Prompt
Repeat exactly the lines from the first line of the records through the line containing "Definition EBUSY : Z := 16.", and nothing more.

Exercise data
.....

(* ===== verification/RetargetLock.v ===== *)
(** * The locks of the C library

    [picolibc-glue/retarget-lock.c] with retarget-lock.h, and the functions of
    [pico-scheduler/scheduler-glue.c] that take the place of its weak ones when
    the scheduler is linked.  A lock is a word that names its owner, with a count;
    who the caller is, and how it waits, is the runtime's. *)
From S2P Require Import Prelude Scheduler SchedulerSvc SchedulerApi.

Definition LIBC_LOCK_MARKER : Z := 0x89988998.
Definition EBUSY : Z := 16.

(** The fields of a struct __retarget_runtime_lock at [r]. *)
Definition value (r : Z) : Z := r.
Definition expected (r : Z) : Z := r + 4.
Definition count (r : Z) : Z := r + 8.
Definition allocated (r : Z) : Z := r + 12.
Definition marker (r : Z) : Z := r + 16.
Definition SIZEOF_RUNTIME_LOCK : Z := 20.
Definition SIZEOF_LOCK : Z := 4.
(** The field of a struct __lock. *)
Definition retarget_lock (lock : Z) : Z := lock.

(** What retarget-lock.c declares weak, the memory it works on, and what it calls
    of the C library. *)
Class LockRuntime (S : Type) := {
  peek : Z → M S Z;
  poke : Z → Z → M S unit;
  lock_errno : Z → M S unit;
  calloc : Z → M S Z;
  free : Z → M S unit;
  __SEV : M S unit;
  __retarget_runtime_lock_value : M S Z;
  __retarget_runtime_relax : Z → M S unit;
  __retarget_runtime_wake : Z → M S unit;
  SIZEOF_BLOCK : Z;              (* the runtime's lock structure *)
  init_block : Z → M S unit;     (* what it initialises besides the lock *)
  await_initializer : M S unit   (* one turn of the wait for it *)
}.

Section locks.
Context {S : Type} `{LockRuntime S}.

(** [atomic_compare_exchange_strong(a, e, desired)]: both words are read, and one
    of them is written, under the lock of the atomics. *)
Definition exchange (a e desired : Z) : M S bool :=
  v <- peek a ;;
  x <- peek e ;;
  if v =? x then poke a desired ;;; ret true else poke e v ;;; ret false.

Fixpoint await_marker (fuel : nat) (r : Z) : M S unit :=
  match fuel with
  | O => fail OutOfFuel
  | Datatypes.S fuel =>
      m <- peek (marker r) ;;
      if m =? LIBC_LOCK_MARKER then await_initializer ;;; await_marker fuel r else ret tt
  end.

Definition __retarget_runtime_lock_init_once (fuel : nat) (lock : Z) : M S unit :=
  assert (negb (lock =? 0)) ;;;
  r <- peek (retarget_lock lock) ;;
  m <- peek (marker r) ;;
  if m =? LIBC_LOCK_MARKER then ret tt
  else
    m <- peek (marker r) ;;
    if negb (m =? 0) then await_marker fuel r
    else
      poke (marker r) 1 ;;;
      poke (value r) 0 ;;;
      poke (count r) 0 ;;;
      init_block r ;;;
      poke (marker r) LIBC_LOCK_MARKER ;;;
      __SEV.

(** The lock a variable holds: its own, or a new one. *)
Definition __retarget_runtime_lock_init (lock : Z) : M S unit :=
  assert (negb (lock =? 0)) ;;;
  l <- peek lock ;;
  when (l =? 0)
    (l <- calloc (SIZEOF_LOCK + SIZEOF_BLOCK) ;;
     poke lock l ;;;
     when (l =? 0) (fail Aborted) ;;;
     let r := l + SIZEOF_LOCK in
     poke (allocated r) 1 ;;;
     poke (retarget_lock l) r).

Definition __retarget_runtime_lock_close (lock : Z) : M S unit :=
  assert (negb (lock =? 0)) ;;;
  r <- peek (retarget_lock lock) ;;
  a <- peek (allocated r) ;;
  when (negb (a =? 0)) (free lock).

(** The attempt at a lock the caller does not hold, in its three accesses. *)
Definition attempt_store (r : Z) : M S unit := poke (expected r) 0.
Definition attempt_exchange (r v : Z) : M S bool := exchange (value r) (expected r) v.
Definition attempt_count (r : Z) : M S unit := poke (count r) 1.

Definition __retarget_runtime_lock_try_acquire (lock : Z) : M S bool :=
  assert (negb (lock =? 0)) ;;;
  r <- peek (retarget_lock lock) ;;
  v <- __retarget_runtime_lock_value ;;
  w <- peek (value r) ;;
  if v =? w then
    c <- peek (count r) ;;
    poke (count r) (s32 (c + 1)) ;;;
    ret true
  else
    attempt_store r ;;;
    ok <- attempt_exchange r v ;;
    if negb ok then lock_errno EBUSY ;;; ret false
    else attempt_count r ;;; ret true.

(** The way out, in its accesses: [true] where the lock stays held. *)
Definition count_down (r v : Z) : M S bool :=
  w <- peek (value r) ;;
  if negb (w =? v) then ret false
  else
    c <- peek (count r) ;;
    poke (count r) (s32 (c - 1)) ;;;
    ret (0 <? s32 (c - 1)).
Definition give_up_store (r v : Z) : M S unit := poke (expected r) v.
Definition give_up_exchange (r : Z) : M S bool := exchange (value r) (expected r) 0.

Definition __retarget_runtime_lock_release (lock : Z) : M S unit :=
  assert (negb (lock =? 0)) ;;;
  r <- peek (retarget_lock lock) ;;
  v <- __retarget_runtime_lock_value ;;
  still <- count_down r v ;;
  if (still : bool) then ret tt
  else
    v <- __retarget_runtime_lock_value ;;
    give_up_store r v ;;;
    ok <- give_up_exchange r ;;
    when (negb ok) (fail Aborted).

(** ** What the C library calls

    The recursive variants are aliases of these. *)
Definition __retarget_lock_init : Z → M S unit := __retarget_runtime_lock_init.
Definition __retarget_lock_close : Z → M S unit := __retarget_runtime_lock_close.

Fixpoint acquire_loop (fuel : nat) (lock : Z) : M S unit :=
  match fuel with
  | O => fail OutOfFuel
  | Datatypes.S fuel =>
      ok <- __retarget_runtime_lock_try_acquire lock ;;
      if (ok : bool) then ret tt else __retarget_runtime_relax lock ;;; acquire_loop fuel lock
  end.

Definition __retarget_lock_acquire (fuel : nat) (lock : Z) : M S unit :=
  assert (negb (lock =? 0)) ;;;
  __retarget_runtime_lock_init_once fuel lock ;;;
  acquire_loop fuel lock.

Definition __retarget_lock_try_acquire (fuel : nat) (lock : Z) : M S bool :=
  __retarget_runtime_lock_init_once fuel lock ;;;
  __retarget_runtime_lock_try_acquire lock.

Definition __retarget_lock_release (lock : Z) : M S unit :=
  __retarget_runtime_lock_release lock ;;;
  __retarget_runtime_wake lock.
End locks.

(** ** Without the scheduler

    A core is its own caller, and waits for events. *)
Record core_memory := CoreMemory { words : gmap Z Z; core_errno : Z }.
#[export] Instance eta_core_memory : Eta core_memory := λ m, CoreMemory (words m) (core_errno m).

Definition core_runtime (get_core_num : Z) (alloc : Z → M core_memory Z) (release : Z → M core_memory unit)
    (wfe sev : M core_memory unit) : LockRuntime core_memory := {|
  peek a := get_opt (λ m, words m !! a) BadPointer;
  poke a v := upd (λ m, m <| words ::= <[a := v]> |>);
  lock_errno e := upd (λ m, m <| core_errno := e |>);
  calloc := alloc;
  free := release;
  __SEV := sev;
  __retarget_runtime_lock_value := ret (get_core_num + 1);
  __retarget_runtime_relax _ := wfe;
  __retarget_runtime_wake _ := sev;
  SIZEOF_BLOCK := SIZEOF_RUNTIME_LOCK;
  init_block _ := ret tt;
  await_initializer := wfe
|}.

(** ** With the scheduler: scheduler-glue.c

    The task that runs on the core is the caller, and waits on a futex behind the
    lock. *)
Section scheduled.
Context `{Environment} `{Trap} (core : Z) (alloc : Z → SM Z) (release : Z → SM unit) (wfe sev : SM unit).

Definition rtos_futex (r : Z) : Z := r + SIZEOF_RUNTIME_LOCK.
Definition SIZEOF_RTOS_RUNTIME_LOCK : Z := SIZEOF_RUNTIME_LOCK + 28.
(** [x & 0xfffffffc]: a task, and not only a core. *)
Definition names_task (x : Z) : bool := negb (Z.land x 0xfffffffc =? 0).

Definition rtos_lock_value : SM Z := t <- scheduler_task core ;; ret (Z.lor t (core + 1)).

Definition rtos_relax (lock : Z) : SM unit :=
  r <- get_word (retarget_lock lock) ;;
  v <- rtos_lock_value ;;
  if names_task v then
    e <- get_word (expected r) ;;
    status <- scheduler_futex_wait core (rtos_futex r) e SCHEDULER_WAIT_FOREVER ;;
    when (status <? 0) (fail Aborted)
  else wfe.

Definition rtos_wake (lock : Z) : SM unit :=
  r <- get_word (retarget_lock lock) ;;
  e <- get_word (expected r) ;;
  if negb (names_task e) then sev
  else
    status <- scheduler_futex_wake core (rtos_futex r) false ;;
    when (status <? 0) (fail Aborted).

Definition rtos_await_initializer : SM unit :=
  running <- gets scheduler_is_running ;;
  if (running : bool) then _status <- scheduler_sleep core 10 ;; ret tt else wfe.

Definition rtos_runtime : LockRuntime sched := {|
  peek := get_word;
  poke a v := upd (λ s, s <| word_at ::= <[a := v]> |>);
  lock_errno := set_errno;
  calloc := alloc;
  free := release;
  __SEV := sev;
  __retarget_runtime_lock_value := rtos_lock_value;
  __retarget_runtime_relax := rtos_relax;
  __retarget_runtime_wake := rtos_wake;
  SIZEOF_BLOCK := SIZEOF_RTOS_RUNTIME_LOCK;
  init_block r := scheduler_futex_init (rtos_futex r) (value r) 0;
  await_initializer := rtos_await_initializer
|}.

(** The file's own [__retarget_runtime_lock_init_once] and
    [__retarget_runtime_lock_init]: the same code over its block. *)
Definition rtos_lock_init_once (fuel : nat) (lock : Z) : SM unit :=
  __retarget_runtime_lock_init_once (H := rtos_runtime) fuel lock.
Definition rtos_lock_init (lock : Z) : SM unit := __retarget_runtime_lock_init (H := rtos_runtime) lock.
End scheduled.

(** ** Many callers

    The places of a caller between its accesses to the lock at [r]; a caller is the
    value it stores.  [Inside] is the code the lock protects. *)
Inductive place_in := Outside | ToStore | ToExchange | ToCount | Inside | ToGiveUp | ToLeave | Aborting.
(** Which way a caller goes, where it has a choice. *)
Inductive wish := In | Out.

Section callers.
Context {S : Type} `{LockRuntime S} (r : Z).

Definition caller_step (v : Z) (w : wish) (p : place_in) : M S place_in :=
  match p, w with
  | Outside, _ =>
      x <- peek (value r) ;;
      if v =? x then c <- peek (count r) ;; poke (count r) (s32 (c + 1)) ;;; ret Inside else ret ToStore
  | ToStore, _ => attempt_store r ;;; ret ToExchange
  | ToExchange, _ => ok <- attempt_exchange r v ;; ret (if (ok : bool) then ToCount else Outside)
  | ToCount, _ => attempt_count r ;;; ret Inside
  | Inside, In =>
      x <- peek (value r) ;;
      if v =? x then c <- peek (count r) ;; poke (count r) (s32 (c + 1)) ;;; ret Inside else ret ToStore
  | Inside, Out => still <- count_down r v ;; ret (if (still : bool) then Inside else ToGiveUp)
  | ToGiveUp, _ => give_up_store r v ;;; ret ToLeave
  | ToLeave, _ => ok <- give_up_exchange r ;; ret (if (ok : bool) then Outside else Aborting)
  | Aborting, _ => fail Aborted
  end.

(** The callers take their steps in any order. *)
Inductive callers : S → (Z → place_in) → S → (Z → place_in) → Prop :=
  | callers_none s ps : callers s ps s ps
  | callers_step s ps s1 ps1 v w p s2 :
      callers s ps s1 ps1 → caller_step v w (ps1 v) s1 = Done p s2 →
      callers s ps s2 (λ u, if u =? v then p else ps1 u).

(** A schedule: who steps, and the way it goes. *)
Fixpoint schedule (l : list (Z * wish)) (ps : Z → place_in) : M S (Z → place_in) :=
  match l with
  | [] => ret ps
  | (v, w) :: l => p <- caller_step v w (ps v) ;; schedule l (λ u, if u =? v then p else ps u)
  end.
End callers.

.....

Output below
(* ===== verification/RetargetLock.v ===== *)
(** * The locks of the C library

    [picolibc-glue/retarget-lock.c] with retarget-lock.h, and the functions of
    [pico-scheduler/scheduler-glue.c] that take the place of its weak ones when
    the scheduler is linked.  A lock is a word that names its owner, with a count;
    who the caller is, and how it waits, is the runtime's. *)
From S2P Require Import Prelude Scheduler SchedulerSvc SchedulerApi.

Definition LIBC_LOCK_MARKER : Z := 0x89988998.
Definition EBUSY : Z := 16.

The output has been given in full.